Song of the Day – Peabody’s Picks – Shoes: “Tomorrow Night”


Power pop is one of those genres that is sadly underrepresented in the average Joe’s awareness of rock music. Of course the Beatles pretty much invented it, and along the way such bands as The Raspberries, Cheap Trick, and Gin Blossoms have carried the flag with varying degrees of commercial success. In the late 70s, another band, ironically from Cheap Trick’s home state of Illinois, stood poised on the cusp of stardom, but never reached the heights (massive album sales, a world-wide audience, TV theme songs, Rock’n’Roll Hall of Fame) that their fellow Illinoisans did.

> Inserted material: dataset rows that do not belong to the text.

(** * kaggle-submit-notifier: the submission watcher of [main.py]

    A shallow embedding of [main.py] and the properties of its tracking
    state machine, its change reporting and its record normalisation.

    Modelling conventions.
    - A Python [str] is a Rocq [string]: the sequence of the bytes of its
      UTF-8 encoding.  Equality of strings is preserved by that encoding, so
      the comparisons of the source (with the em-dash among them) are exact.
      [str.isdigit], [str.lower] and [int(str)] are modelled on ASCII text;
      characters outside ASCII are neither digits nor letters here.
    - A Python [int] is a [Z].
    - A naive [datetime] is a [Z]: the microseconds since 1970-01-01 00:00:00;
      a [timedelta] is the difference of two of them.
      [timedelta.total_seconds()] is the exact rational number of seconds
      (the float of the source is exact for differences below 2^53
      microseconds, some 285 years).
    - The attribute values of a submission record are the type [value];
      floats and booleans are not modelled.  [int(str)] is modelled without
      the limit that CPython puts on the number of digits.
    - [track], the dict of the watcher, is a [gmap Z Entry].
    - Exceptions are explicit: a computation that may raise returns a [Res];
      the loop of the watcher runs in a state monad over the [World] (the
      clock, the HTTP attempts made, and the trace of what was printed,
      posted and slept). *)

From Stdlib Require Import ZArith QArith Qround Lia Ascii String DecimalString.
From stdpp Require Import gmap strings list.

Close Scope Q_scope.
Local Open Scope Z_scope.

(** ** Strings *)

Module Str.

Definition code (c : ascii) : Z := Z.of_nat (nat_of_ascii c).

  (** [ch.isdigit()], on ASCII. *)
Definition isdigit (c : ascii) : bool :=
    (48 <=? code c) && (code c <=? 57).

  (** The whitespace that [int(str)] strips, on ASCII:
      tab, LF, VT, FF, CR, FS, GS, RS, US and the space. *)
Definition isspace (c : ascii) : bool :=
    ((9 <=? code c) && (code c <=? 13))
    || ((28 <=? code c) && (code c <=? 32)).

Definition isupper (c : ascii) : bool :=
    (65 <=? code c) && (code c <=? 90).

Definition lower_char (c : ascii) : ascii :=
    if isupper c then ascii_of_nat (nat_of_ascii c + 32) else c.

  (** [s.lower()], on ASCII. *)
Fixpoint lower (s : string) : string :=
    match s with
    | EmptyString => EmptyString
    | String c r => String (lower_char c) (lower r)
    end.

  (** ["".join(ch for ch in s if p(ch))] *)
Fixpoint filter (p : ascii -> bool) (s : string) : string :=
    match s with
    | EmptyString => EmptyString
    | String c r => if p c then String c (filter p r) else filter p r
    end.

Definition is_empty (s : string) : bool :=
    match s with EmptyString => true | _ => false end.

Fixpoint lstrip (s : string) : string :=
    match s with
    | EmptyString => EmptyString
    | String c r => if isspace c then lstrip r else s
    end.

Fixpoint rstrip (s : string) : string :=
    match s with
    | EmptyString => EmptyString
    | String c r =>
        let r' := rstrip r in
        if isspace c && is_empty r' then EmptyString else String c r'
    end.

The Shoes were formed in 1974 in Zion, Illinois, by John and Jeff Murphy, and their friend Gary Klebe. That core of the band remains to this day, while over the years they’ve been thru more drummers than Spinal Tap. Enterprising young lads, they recorded the album Black Vinyl Shoes in Jeff Murphy’s house, and released it on their own label, Black Vinyl Records in 1977. This was enough to gain the attention of the legendary Bomp! Records label, which released today’s song, “Tomorrow Night” as a single in 1978. It was also included on the compilation The Best of Bomp! Volume One, which is how it came to my attention, when I picked up said album from the cut-out bin at my local record store.

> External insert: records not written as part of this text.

Lemma wifi_provisioning_start_bounded (e : env) (d : device) r d' :
  cache_bounded d -> wifi_provisioning_start e d = Some (r, d') -> cache_bounded d'.
Proof.
  intros Hd. unfold wifi_provisioning_start, wifi_init_ap, start_http_server.
  destruct (s_provisioning_active d); [intros [= <- <-]; assumption |].
  destruct (_ && _); [intros [= <- <-]; assumption |].
  destruct (_ && _); [intros [= <- <-]; assumption |].
  destruct (e_wifi_init_ok e); [| discriminate]. simpl.
  pose proof (perform_wifi_scan_and_cache_bounded e (hal Wifi_init_ap d) Hd) as Hp.
  destruct (perform_wifi_scan_and_cache e (hal Wifi_init_ap d)) as [ret d1].
  simpl in Hp.
  destruct (e_httpd_start e); intros [= <- <-]; exact Hp.
Qed.

Lemma wifi_provisioning_clear_and_restart_bounded (e : env) (d : device) r d' :
  wifi_provisioning_clear_and_restart e d = Some (r, d') -> cache_bounded d'.
Proof.
  unfold wifi_provisioning_clear_and_restart.
  match goal with
  | |- context [wifi_provisioning_start e ?x] =>
      pose proof (wifi_provisioning_start_bounded e x) as Hs;
      destruct (wifi_provisioning_start e x) as [[r1 d1] |]; [| discriminate]
  end.
  assert (Hd1 : cache_bounded d1).
  { apply (Hs r1 d1); [| reflexivity].
    unfold cache_bounded, WIFI_SCAN_MAX_APS. split_cases; simpl; lia. }
  destruct (negb (is_ok r1)); intros [= <- <-]; exact Hd1.
Qed.

Lemma statics_eq_refl (d : device) : statics_eq d d.
Proof. unfold statics_eq. auto 10. Qed.

Lemma statics_eq_trans (d1 d2 d3 : device) :
  statics_eq d1 d2 -> statics_eq d2 d3 -> statics_eq d1 d3.
Proof. unfold statics_eq. intuition congruence. Qed.

Lemma nvs_set_statics (e : env) (key : string) (v : nvs_value) (d : device) :
  statics_eq d (snd (nvs_set e key v d)).
Proof.
  unfold nvs_set, statics_eq. destruct (is_ok _); simpl; auto 10.
Qed.

Create HintDb frame.
#[local] Hint Resolve statics_eq_refl statics_eq_trans nvs_set_statics : frame.

Ltac nvs_set_step :=
  match goal with
  | |- context [nvs_set ?e ?k ?v ?d] =>
      let S := fresh "S" in
      pose proof (nvs_set_statics e k v d) as S;
      destruct (nvs_set e k v d) as [? ?]; simpl in S
  end;
  match goal with
  | |- context [if negb (is_ok ?err) then _ else _] =>
      destruct (negb (is_ok err)); simpl;
      [eauto with frame |]
  end.

(** [save_wifi_credentials] touches the store and nothing else. *)
Lemma save_wifi_credentials_statics (e : env) ssid password device_id prov_token
    bearer (d : device) :
  statics_eq d
    (snd (save_wifi_credentials e ssid password device_id prov_token bearer d)).
Proof.
  unfold save_wifi_credentials.
  destruct (negb (is_ok (e_nvs_open_rw e))); simpl; [apply statics_eq_refl |].
  do 4 nvs_set_step.
  match goal with
  | |- context [let '(_, _) := ?x in _] =>
      assert (Hb : statics_eq d (snd x));
      [ destruct bearer as [b |]; [destruct (0 <? String.length b)%nat |];
        simpl; eauto with frame
      | destruct x as [err5 d5]; simpl in Hb ]
  end.
  destruct (negb (is_ok err5)); simpl; [assumption |].
  pose proof (nvs_set_statics e NVS_KEY_PROVISIONED (NvsU8 1) d5) as S5.
  destruct (nvs_set e NVS_KEY_PROVISIONED (NvsU8 1) d5) as [err6 d6]; simpl in S5.
  destruct (negb (is_ok err6)); simpl; [eauto with frame |].
  eapply statics_eq_trans; [| apply statics_eq_refl].
  eapply statics_eq_trans; eauto.
Qed.

Lemma statics_eq_bounded (d d' : device) :
  statics_eq d d' -> cache_bounded d -> cache_bounded d'.
Proof.
  unfold statics_eq, cache_bounded. intros H Hd.
  decompose [and] H. congruence.
Qed.

(** The device a /local-wifi request leaves behind: untouched, or as the
    refresh left it. *)
Lemma scan_handler_device (e : env) (req : httpd_req_t) (d : device) :
  snd (scan_handler e req d) = d \/
  snd (scan_handler e req d) = snd (perform_wifi_scan_and_cache e d).
Proof.
  unfold scan_handler.
  destruct (negb (s_initial_scan_done d) || _).
  - destruct (perform_wifi_scan_and_cache e d) as [ret d1]. simpl.
    right. split_cases; reflexivity.
  - left. split_cases; reflexivity.
Qed.

(** The device a /provision request leaves behind: untouched, as a failed
    save left it, or saved and with the listener stopped. *)
Lemma provision_handler_device (e : env) (req : httpd_req_t) (d : device) :
  snd (provision_handler e req d) = d \/
  exists ssid password device_id prov_token bearer,
    let saved :=
      snd (save_wifi_credentials e ssid password device_id prov_token bearer d) in
    snd (provision_handler e req d) = saved \/
    snd (provision_handler e req d) = snd (wifi_provisioning_stop saved).
Proof.
  unfold provision_handler.
  destruct (req_recv req <=? 0); [now left |].
  destruct (req_json req) as [root |]; [| now left].
  destruct (check_required _ _ _) as [missing has_error].
  destruct has_error; [left; now destruct (cJSON_Print _ _) |].
  right.
  match goal with
  | |- context [save_wifi_credentials e ?a ?b ?c ?t ?x d] =>
      exists a, b, c, t, x; destruct (save_wifi_credentials e a b c t x d) as [err d1]
  end.
  simpl. destruct (negb (is_ok err)); simpl; [now left |].
  right. now destruct (wifi_provisioning_stop d1).
Qed.

(** The same for the older copy, where it returns: untouched, or as a
    failed save left it. *)
Lemma minimal_provision_handler_device (e : env) (req : httpd_req_t) (d : device) r :
  Minimal.provision_handler e req d = Some r ->
  snd r = d \/
  exists ssid password device_id prov_token bearer,
    snd r = snd (save_wifi_credentials e ssid password device_id prov_token bearer d).
Proof.
  unfold Minimal.provision_handler.
  match goal with
  | |- context [match ?b with Some _ => _ | None => None end] =>
      destruct b as [bearer_token |]; [| discriminate]
  end.
  destruct (req_recv req <=? 0); [intros [= <-]; now left |].
  destruct (req_json req) as [root |]; [| intros [= <-]; now left].
  destruct (_ || _); [intros [= <-]; now left |].
  match goal with
  | |- context [save_wifi_credentials e ?a ?b ?c ?t ?x d] =>
      assert (Hsaved : exists ssid password device_id prov_token bearer,
                snd (save_wifi_credentials e a b c t x d) =
                snd (save_wifi_credentials e ssid password device_id prov_token
                       bearer d))
        by (now exists a, b, c, t, x);
      destruct (save_wifi_credentials e a b c t x d) as [err d1]
  end.
  destruct (negb (is_ok err)); [| discriminate].
  intros [= <-]. right. exact Hsaved.
Qed.

Lemma provision_handler_bounded (e : env) (req : httpd_req_t) (d : device) :
  cache_bounded d -> cache_bounded (snd (provision_handler e req d)).
Proof.
  intros Hd.
  destruct (provision_handler_device e req d)
    as [-> | (ssid & password & device_id & prov_token & bearer & [-> | ->])];
    [assumption | |];
    pose proof (save_wifi_credentials_statics e ssid password device_id
                  prov_token bearer d) as Hs.
  - eapply statics_eq_bounded; eauto.
  - apply wifi_provisioning_stop_bounded. eapply statics_eq_bounded; eauto.
Qed.

Lemma minimal_provision_handler_bounded (e : env) (req : httpd_req_t) (d : device) r :
  cache_bounded d -> Minimal.provision_handler e req d = Some r ->
  cache_bounded (snd r).
Proof.
  intros Hd Hr.
  destruct (minimal_provision_handler_device e req d r Hr)
    as [-> | (ssid & password & device_id & prov_token & bearer & ->)];
    [assumption |].
  pose proof (save_wifi_credentials_statics e ssid password device_id
                prov_token bearer d) as Hs.
  eapply statics_eq_bounded; eauto.
Qed.

Lemma wifi_event_handler_bounded (e : env) (ev : esp_event) (d d' : device) :
  cache_bounded d -> wifi_event_handler e ev d = Some d' -> cache_bounded d'.
Proof.
  intros Hd. unfold wifi_event_handler.
  destruct ev as [[] reason | |]; try (intros [= <-]; assumption).
  destruct (is_auth_failure reason); [| intros [= <-]; exact Hd].
  destruct (wifi_provisioning_clear_and_restart e _) as [[r d1] |] eqn:Hc;
    [| discriminate].
  intros [= <-]. eapply wifi_provisioning_clear_and_restart_bounded; eauto.
Qed.

Lemma app_state_machine_step_bounded (e : env) (a a' : app_task) (d d' : device) :
  cache_bounded d -> app_state_machine_step e a d = Some (a', d') ->
  cache_bounded d'.
Proof.
  intros Hd. unfold app_state_machine_step.
  destruct (s_app_state a).
  - intros [= <- <-]; assumption.
  - destruct (wifi_provisioning_is_provisioned e d); intros [= <- <-]; assumption.
  - destruct (negb _); [| intros [= <- <-]; assumption].
    destruct (wifi_provisioning_start e d) as [[r d1] |] eqn:Hs; [| discriminate].
    intros [= <- <-]. eapply wifi_provisioning_start_bounded; eauto.
  - destruct (_ && _); [| intros [= <- <-]; assumption].
    destruct (nvs_get_str d _ 33) as [err ssid].
    destruct (is_ok err); [| intros [= <- <-]; assumption].
    destruct (nvs_get_str d _ 65). intros [= <- <-]. exact Hd.
  - destruct (negb (wifi_provisioning_is_provisioned e d));
      [intros [= <- <-]; assumption |].
    destruct (negb (verification_done a)); [| intros [= <- <-]; assumption].
    destruct (is_ok (e_probe e)); [intros [= <- <-]; exact Hd |].
    destruct (_ >=? _); [| intros [= <- <-]; exact Hd].
    destruct (wifi_provisioning_clear_and_restart e _) as [[r d1] |] eqn:Hc;
      [| discriminate].
    intros [= <- <-]. eapply wifi_provisioning_clear_and_restart_bounded; eauto.
  - destruct (e_has_certificates e); intros [= <- <-]; assumption.
  - destruct (get_provisioning_credentials e d) as [[ret ?] ?].
    destruct (negb (is_ok ret)); [intros [= <- <-]; assumption |].
    destruct (is_ok (e_submit_csr e)); intros [= <- <-]; exact Hd.
  - split_cases; intros [= <- <-]; exact Hd.
  - split_cases; intros [= <- <-]; exact Hd.
  - intros [= <- <-]; assumption.
Qed.

Lemma system_step_bounded (e : env) (act : action) (s s' : app_task * device) :
  cache_bounded (snd s) -> system_step e act s = Some s' -> cache_bounded (snd s').
Proof.
  destruct s as [a d], s' as [a' d']. simpl. intros Hd.
  destruct act.
  - apply app_state_machine_step_bounded; assumption.
  - intros [= <- <-]; assumption.
  - destruct (wifi_event_handler e ev d) as [d1 |] eqn:Hw; [| discriminate].
    intros [= <- <-]. eapply wifi_event_handler_bounded; eauto.
  - intros [= <- <-]. unfold ip_event_handler.
    destruct ev as [| [] ip |]; exact Hd.
  - intros [= <- <-].
    destruct (scan_handler_device e req d) as [-> | ->];
      [assumption | now apply perform_wifi_scan_and_cache_bounded].
  - intros [= <- <-]. now apply provision_handler_bounded.
  - destruct (Minimal.provision_handler e req d) as [r |] eqn:Hr; [| discriminate].
    intros [= <- <-]. eapply minimal_provision_handler_bounded; eauto.
  - intros [= <- <-]. exact Hd.
Qed.

Lemma run_bounded (l : list (env * action)) (s s' : app_task * device) :
  cache_bounded (snd s) -> run s l = Some s' -> cache_bounded (snd s').
Proof.
  revert s. induction l as [| [e act] l IH]; intros s Hs; simpl.
  - intros [= <-]. exact Hs.
  - destruct (system_step e act s) as [s1 |] eqn:Hstep; [| discriminate].
    apply IH. eapply system_step_bounded; eauto.
Qed.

In 1979 the group was signed to Elektra records, and later that year released their major label debut, Present Tense, now considered a power pop classic. The group re-recorded “Tomorrow Night” for inclusion on the album, exchanging the original’s jangle-pop, garage-rock vibe for a much slicker sound, which, to the producer’s credit, does not ruin the song. Videos for the song, as well as 3 others for the album, were shown on the very first broadcast day of MTV, with “Tomorrow Night” and “Too Late” being  frequently shown in the following weeks.

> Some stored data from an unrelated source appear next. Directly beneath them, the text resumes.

(** What the langfuse package does when it is used during one construction:
    the two imports of lines 35-36, [get_client()], [client.auth_check()]
    and [CallbackHandler()]. *)
Record library : Type := {
  import_langfuse : result unit;
  get_client : result Client;
  auth_check : Client -> result bool;
  CallbackHandler : result Handler
}.

(** An instance of the class (lines 23-25). *)
Record LangfuseEnhanced : Type := {
  enabled : bool;
  client : option Client;
  handler : option Handler
}.

(** The module-level variables (lines 14-16 and 391). *)
Record module_state : Type := {
  LANGFUSE_LOGGING_ENABLED : bool;
  langfuse_client : option Client;
  langfuse_handler : option Handler;
  enhanced_instance : option LangfuseEnhanced
}.

(** The state after the module has been loaded. *)
Definition load (env : environ) : module_state :=
  {| LANGFUSE_LOGGING_ENABLED :=
       bool_decide (py_lower (getenv_or env (lit "LANGFUSE_LOGGING") (lit "false"))
                    = lit "true");
     langfuse_client := None;
     langfuse_handler := None;
     enhanced_instance := None |}.

(** [self.enabled = False] *)
Definition disable (self : LangfuseEnhanced) : LangfuseEnhanced :=
  {| enabled := false; client := client self; handler := handler self |}.

(** [not os.getenv(var)] *)
Definition unset (env : environ) (var : pystr) : bool :=
  match env !! var with
  | None | Some [] => true
  | Some _ => false
  end.

(** Lines 39-40 *)
Definition required_vars : list pystr :=
  [ lit "LANGFUSE_PUBLIC_KEY"; lit "LANGFUSE_SECRET_KEY" ].

Definition missing_vars (env : environ) : list pystr :=
  List.filter (unset env) required_vars.

(** Lines 51-62.  The Boolean tells whether the method goes on; it does not
    when [get_client] or [auth_check] raises (the handlers of lines 72-80)
    or when the check fails (lines 55-60).  The module variable is assigned
    before the check. *)
Definition ensure_client (lib : library) (g : module_state) : bool * module_state :=
  match langfuse_client g with
  | Some _ => (true, g)
  | None =>
      match get_client lib with
      | Raise _ => (false, g)
      | Ok c =>
          let g1 := {| LANGFUSE_LOGGING_ENABLED := LANGFUSE_LOGGING_ENABLED g;
                       langfuse_client := Some c;
                       langfuse_handler := langfuse_handler g;
                       enhanced_instance := enhanced_instance g |} in
          match auth_check lib c with
          | Ok true => (true, g1)
          | Ok false | Raise _ => (false, g1)
          end
      end
  end.

(** Lines 65-67 *)
Definition ensure_handler (lib : library) (g : module_state) : bool * module_state :=
  match langfuse_handler g with
  | Some _ => (true, g)
  | None =>
      match CallbackHandler lib with
      | Raise _ => (false, g)
      | Ok h =>
          (true, {| LANGFUSE_LOGGING_ENABLED := LANGFUSE_LOGGING_ENABLED g;
                    langfuse_client := langfuse_client g;
                    langfuse_handler := Some h;
                    enhanced_instance := enhanced_instance g |})
      end
  end.

(** Lines 30-80: the instance and the module variables afterwards. *)
Definition _initialize (lib : library) (env : environ) (self : LangfuseEnhanced)
    (g : module_state) : LangfuseEnhanced * module_state :=
  match import_langfuse lib with
  | Raise _ => (disable self, g)
  | Ok _ =>
      match missing_vars env with
      | _ :: _ => (disable self, g)
      | [] =>
          let '(go_on, g) := ensure_client lib g in
          if negb go_on then (disable self, g)
          else
            let '(go_on, g) := ensure_handler lib g in
            if negb go_on then (disable self, g)
            else ({| enabled := enabled self;
                     client := langfuse_client g;
                     handler := langfuse_handler g |}, g)
      end
  end.

(** Lines 22-28 *)
Definition __init__ (lib : library) (env : environ) (g : module_state)
    : LangfuseEnhanced * module_state :=
  let self := {| enabled := LANGFUSE_LOGGING_ENABLED g; client := None; handler := None |} in
  if enabled self then _initialize lib env self g else (self, g).

(** Lines 82-96; the argument [metadata] is not used. *)
Definition get_callbacks (self : LangfuseEnhanced) (metadata : option pydict)
    : list Handler :=
  match enabled self, handler self with
  | true, Some h => [h]
  | _, _ => []
  end.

Alas, about this time the music industry was in a slump, and Elektra dropped the group after 2 more albums, Tongue Twister and Boomerang. Did I mention they were enterprising young lads? Not ready to quit the music biz, they built their own recording studio, where they recorded not only their own music, but that of many other bands, gaining a national reputation. In today’s world of samples, synthesizers, and auto-tuned vocals, it’s refreshing to hear young men with loud guitars, a knack for melody, and a dream. Enjoy.